#### REQUIREMENT
Among the entries, which lines carry the string "quote"? Copy every one.

*** RECORDS FOR THIS EXERCISE Section Begins ***

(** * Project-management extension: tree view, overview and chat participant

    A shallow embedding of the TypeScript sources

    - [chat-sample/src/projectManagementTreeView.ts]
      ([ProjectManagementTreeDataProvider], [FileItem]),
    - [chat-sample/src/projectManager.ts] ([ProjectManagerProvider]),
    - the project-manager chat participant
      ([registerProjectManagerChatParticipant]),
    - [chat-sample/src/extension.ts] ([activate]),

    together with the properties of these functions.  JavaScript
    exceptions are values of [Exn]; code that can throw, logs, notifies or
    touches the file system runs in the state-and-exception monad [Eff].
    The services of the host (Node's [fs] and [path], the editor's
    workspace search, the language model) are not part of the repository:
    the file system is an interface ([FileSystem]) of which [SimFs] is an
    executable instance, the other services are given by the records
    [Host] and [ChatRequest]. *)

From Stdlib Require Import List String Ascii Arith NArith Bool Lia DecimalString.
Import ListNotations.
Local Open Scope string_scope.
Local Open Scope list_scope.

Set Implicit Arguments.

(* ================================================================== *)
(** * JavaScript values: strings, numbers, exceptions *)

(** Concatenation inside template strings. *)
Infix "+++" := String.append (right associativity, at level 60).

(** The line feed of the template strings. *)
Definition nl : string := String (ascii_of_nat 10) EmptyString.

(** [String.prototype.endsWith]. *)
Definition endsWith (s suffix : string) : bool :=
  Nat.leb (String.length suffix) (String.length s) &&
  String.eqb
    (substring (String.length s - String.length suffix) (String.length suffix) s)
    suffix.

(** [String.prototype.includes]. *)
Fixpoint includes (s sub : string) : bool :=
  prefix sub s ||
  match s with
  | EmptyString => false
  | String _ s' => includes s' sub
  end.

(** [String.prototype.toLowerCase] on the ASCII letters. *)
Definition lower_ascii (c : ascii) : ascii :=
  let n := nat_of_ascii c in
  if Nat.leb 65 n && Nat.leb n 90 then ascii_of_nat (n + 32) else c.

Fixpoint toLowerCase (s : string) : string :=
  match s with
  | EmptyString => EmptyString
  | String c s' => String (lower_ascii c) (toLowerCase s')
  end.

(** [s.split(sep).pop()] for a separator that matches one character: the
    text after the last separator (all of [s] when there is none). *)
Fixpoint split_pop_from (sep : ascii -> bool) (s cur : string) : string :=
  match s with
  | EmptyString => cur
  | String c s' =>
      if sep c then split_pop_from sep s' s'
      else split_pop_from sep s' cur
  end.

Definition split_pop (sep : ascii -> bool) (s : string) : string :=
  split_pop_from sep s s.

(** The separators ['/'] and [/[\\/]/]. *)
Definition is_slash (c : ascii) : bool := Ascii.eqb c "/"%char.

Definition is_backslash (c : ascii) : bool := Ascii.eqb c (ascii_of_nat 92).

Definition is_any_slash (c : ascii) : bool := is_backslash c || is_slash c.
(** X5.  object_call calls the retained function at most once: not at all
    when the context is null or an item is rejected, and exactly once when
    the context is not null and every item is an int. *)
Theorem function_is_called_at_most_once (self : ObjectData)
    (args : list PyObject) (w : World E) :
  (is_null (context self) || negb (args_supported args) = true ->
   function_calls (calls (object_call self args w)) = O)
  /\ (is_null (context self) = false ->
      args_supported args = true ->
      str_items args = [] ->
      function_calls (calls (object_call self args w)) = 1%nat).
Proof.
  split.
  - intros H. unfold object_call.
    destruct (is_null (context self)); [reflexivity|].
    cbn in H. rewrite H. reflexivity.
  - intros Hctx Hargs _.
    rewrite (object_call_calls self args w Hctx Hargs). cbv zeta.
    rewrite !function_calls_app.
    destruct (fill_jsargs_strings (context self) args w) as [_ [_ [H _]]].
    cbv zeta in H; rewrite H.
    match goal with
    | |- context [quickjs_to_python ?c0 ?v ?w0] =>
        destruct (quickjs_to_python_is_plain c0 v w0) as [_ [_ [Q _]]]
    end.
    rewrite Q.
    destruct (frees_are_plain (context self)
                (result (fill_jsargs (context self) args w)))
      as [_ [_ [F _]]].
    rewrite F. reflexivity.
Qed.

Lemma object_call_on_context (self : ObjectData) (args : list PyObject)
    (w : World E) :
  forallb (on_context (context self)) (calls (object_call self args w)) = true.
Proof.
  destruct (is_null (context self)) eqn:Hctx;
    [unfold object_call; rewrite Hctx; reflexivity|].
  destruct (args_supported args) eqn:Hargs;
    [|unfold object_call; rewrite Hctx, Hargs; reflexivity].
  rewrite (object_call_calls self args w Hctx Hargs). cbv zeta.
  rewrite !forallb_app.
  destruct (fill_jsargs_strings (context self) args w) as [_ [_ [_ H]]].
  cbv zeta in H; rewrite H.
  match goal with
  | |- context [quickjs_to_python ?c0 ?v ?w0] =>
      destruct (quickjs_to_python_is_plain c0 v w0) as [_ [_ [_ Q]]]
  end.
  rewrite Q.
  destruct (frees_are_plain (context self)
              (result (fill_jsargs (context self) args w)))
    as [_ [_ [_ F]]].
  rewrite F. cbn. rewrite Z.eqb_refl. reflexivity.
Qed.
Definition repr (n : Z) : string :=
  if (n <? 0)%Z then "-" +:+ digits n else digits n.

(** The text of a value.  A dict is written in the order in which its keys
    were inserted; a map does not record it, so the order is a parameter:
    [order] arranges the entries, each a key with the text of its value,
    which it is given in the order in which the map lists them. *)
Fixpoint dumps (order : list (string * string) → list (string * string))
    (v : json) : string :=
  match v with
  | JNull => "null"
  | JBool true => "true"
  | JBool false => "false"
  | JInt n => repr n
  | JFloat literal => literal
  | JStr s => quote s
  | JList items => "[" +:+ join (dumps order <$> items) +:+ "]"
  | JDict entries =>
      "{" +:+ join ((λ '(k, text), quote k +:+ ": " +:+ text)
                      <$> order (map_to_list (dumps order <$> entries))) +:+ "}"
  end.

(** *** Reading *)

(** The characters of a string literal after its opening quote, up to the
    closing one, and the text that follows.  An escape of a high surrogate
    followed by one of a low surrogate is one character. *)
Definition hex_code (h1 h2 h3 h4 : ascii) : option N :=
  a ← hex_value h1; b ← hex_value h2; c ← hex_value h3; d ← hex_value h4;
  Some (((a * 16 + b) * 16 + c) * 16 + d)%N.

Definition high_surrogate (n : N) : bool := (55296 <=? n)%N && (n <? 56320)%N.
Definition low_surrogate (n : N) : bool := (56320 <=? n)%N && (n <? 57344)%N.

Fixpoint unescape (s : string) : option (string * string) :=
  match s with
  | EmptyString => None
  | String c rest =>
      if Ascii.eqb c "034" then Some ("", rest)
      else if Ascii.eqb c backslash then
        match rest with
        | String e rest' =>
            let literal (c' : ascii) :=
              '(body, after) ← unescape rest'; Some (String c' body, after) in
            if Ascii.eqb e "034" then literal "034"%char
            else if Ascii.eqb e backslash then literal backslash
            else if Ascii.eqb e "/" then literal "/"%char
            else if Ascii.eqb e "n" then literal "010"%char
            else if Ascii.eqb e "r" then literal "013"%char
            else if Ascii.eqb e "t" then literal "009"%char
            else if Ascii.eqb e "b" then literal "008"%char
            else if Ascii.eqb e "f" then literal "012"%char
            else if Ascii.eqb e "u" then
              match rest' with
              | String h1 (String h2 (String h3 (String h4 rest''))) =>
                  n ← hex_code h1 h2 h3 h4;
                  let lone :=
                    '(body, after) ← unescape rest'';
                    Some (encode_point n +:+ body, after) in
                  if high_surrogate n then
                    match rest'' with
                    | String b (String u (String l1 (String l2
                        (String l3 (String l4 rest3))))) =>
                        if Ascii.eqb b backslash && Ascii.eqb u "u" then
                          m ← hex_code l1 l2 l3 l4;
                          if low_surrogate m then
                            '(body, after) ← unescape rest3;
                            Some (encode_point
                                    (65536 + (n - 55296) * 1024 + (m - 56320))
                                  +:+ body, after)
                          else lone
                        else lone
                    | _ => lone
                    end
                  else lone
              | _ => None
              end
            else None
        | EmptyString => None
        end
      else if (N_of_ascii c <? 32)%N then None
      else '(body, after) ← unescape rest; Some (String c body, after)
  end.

*** RECORDS FOR THIS EXERCISE Section Ends ***
*** RECORDS FOR THIS EXERCISE Section Begins ***

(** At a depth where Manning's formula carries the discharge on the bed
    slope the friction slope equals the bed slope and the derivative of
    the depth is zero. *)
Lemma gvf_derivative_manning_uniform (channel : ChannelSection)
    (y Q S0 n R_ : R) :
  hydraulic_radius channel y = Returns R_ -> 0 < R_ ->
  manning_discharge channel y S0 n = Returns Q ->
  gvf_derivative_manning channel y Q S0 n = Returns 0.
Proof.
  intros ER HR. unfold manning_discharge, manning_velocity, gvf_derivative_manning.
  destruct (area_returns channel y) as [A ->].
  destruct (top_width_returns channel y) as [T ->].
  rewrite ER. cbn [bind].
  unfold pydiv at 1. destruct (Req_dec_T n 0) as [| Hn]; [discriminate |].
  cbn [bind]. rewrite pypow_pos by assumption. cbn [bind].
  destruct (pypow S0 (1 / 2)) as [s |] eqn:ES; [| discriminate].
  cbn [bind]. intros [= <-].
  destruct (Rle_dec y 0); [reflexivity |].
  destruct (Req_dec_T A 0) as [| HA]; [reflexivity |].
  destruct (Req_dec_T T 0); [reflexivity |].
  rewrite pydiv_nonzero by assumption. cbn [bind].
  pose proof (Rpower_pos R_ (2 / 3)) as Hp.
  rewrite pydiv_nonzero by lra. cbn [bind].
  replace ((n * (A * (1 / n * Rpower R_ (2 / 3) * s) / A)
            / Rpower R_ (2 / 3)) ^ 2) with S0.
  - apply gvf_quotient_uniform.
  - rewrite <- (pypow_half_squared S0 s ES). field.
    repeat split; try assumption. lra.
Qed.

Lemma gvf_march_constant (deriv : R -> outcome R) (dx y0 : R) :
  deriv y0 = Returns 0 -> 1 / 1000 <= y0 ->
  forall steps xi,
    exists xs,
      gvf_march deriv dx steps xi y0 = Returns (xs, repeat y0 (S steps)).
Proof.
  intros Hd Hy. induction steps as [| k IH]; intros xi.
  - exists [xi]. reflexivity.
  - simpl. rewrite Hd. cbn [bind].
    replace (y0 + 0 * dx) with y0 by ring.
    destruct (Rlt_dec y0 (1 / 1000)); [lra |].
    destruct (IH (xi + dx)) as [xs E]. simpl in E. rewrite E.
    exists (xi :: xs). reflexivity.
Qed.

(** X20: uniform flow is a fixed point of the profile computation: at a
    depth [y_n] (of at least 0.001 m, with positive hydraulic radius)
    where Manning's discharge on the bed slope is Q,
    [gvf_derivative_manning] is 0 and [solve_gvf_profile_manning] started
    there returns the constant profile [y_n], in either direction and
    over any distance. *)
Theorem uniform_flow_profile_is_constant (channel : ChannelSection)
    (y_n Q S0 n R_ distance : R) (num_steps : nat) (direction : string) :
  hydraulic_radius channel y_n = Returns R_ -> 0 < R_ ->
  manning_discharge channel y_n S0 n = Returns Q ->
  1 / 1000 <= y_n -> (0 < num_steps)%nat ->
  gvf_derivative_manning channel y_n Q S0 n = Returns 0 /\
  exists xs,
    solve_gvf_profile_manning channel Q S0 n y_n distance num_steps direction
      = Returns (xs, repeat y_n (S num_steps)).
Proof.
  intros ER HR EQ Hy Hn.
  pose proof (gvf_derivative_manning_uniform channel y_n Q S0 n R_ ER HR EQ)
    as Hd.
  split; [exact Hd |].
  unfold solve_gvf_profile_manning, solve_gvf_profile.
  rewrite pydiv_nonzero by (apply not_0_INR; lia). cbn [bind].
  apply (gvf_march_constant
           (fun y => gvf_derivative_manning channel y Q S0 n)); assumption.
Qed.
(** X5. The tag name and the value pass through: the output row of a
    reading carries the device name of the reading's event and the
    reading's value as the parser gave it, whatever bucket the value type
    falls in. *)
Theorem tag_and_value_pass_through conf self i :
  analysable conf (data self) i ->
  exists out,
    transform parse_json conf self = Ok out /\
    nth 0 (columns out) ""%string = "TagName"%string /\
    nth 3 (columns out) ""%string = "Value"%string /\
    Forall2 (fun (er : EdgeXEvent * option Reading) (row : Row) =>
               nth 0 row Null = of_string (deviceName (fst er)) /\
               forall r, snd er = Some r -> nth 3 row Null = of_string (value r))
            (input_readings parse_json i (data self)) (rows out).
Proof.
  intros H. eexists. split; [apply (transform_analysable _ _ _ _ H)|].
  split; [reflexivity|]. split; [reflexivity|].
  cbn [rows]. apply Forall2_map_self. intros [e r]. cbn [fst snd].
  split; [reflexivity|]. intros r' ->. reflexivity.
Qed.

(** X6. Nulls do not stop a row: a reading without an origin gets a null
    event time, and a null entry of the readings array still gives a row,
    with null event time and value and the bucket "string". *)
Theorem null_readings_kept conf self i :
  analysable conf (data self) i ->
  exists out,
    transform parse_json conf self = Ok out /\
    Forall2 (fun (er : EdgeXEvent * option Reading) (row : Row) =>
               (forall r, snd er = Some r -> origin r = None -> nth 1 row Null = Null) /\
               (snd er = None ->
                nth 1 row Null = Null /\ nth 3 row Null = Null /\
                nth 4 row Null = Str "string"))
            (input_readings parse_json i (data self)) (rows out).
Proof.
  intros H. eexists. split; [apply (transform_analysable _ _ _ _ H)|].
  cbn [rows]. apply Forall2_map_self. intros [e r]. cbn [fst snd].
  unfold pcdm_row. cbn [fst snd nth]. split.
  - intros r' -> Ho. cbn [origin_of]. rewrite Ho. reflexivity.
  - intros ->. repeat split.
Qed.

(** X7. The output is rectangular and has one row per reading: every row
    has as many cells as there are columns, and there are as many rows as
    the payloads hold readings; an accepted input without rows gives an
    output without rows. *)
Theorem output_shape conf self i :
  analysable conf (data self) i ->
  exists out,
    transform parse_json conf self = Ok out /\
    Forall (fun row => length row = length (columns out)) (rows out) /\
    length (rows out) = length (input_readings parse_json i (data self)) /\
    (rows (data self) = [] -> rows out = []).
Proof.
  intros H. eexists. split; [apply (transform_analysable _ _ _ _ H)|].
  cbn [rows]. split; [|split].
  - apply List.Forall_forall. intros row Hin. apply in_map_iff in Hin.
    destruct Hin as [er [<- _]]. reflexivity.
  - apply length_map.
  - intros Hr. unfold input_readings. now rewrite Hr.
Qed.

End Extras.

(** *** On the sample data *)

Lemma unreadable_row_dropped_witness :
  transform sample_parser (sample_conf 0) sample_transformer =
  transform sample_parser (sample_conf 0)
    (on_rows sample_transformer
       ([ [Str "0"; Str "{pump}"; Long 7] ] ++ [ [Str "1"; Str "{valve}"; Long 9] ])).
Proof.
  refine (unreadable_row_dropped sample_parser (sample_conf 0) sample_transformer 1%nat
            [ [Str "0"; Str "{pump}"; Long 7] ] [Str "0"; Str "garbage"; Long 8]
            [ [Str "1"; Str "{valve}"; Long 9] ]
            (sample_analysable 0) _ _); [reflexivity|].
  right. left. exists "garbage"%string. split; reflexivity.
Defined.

*** RECORDS FOR THIS EXERCISE Section Ends ***

#### SOLUTION BELOW
  | JStr s => quote s
      "{" +:+ join ((λ '(k, text), quote k +:+ ": " +:+ text)
(** The characters of a string literal after its opening quote, up to the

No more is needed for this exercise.